Vegetables wait for no one. This is a lesson I learn every year, every season, and every crop. The vegetable does not care if I have a blog post or article to write, daily household chores to do, an appointment to keep, a phone call home to make, or in my most recent lesson - a flight to Hokkaido to catch to visit friends and hike for a week. Working with the weather, the soil, and their own biological clock, they do what they must most single-mindedly.
At home in Michigan my popcorn crops stay on the stalk until perhaps late September or October. There they dry in the long summer days with an occasional dousing by storms and showers. I also watered quite religiously there while here I barely water at all. Our hose reached the garden and a rain barrel made daily watering a breeze. Here, the spigot is on the other side of the farm, and I must circumnavigate the eggplant field with its sometimes floppy sorghum border, blueberry bushes, the tomato and bean fields as well as a double row of magnificent sunflowers that rings the farm. Not so arduous, but with the heat and an army of mosquitoes, weeding and harvesting, I lacked the gumption more often than not.
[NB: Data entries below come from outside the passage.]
Lemma current_keys_ok : forall fuel caches it, it_ok caches it -> (loads caches it < fuel)%nat ->
  exists it' more, current_keys fuel caches it = Ok (it', more) /\ it_is_done it' = it_is_done it /\
    if (more : bool) then it_ok caches it' /\ no_keys it' = false /\ pending caches it' = pending caches it /\ (loads caches it' <= loads caches it)%nat
    else pending caches it = [].
Proof.
  induction fuel as [|fuel IH]; intros caches it Hok Hf; [lia|]. cbn [current_keys]. destruct (no_keys it) eqn:Hk; [|by exists it, true].
  apply batch_nil in Hk. destruct Hok as [Hnum Hpos Hend]. destruct (lookup_lt_is_Some_2 _ _ Hend) as [c Hc]. specialize (Hnum c Hc) as Hn.
  assert (Hstep : forall ci hi c' num, caches !! ci = Some c' -> (hi < num_cht_segments c')%nat ->
    pending caches (mkIter (it_keys it) num ci hi (it_is_done it)) = pending caches it ->
    (loads caches (mkIter (it_keys it) num ci hi (it_is_done it)) <= loads caches it)%nat ->
    let it1 := mkIter (sg_keys c' hi) (num_cht_segments c') ci (S hi) (it_is_done it) in
    exists it' more, current_keys fuel caches it1 = Ok (it', more) /\ it_is_done it' = it_is_done it /\
    if (more : bool) then it_ok caches it' /\ no_keys it' = false /\ pending caches it' = pending caches it /\ (loads caches it' <= loads caches it)%nat
    else pending caches it = []).
  { intros ci hi c' num Hc' Hhi Hp Hl it1. destruct (load_segment caches ci hi c' (it_is_done it) (it_keys it) num Hc' Hhi Hpos Hk) as (H1 & H2 & H3).
    fold it1 in H1, H2, H3. destruct (IH caches it1 H1 ltac:(lia)) as (it' & more & E & Hd & Hm). exists it', more. split; [done|]. split; [done|].
    destruct more; [|congruence]. destruct Hm as (Ha & Hb & Hcc & Hdd). split; [done|]. split; [done|]. split; [congruence|lia]. }
  destruct (decide (it_num_cht_segments it <= cht_seg_index it)%nat) as [Hle|Hlt].
  - rewrite bool_decide_eq_true_2 by done. assert (Hr : rest_keys c (cht_seg_index it) = []) by (apply rest_nil; lia).
    assert (Hpend : pending caches it = later (S (cache_seg_index it)) (drop (S (cache_seg_index it)) caches)).
    { unfold pending. by rewrite Hk, Hc, Hr. }
    destruct (decide (length caches <= S (cache_seg_index it))%nat) as [Hl|Hl].
    + rewrite bool_decide_eq_true_2 by done. eexists _, false. split; [done|]. split; [done|]. rewrite Hpend, drop_ge by done. done.
    + rewrite bool_decide_eq_false_2 by (intros [_ ?]; done). destruct (lookup_lt_is_Some_2 caches (S (cache_seg_index it)) ltac:(lia)) as [c' Hc'].
      rewrite Hc'. cbn [expect_some mbind res_bind]. apply (Hstep _ _ _ (it_num_cht_segments it)); [done|by apply Hpos, (list_elem_of_lookup_2 _ (S (cache_seg_index it)))| |].
      * rewrite Hpend, (later_cons _ _ _ Hc'). unfold pending. cbn [it_keys cache_seg_index cht_seg_index]. by rewrite Hk, Hc'.
      * unfold loads. cbn. rewrite Hc, Hc', (drop_S _ _ _ Hc'). cbn. lia.
  - rewrite bool_decide_eq_false_2 by done. rewrite bool_decide_eq_false_2 by (intros [? _]; done). rewrite Hc. cbn [expect_some mbind res_bind].
    apply (Hstep _ _ _ (it_num_cht_segments it)); [done|lia|by destruct it|by destruct it].
Qed.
At this moment my theory is that the long, hot dry days characteristic of the weeks after the rainy season perhaps sped the ripening and drying process. I don't know Dakota Black well, so it may be something with the variety, too. Regardless, my umeboshi were replaced by long dark cobs of Dakota Black the morning our plane took off.
Most of the cobs are a deep rich black, but two are variegated with specks of purple and lavender and one is nearly all white. Perhaps cross-pollination occurred - most likely with the Takashi's corn - or I wonder if heirloom seeds sometimes simply produce an occasional rogue fruit. I mean, why not? Humans do.
My other great surprise that morning? Well, there are two. A successful harvest at last (if drying goes well) from the garden is much-needed for my gardening morale. My zucchini trials and some trouble with the Brandywines brought me down a bit, I have to say. This harvest means a great deal. The second? Spying a fat Shishigatani squash happily growing while husking the corn!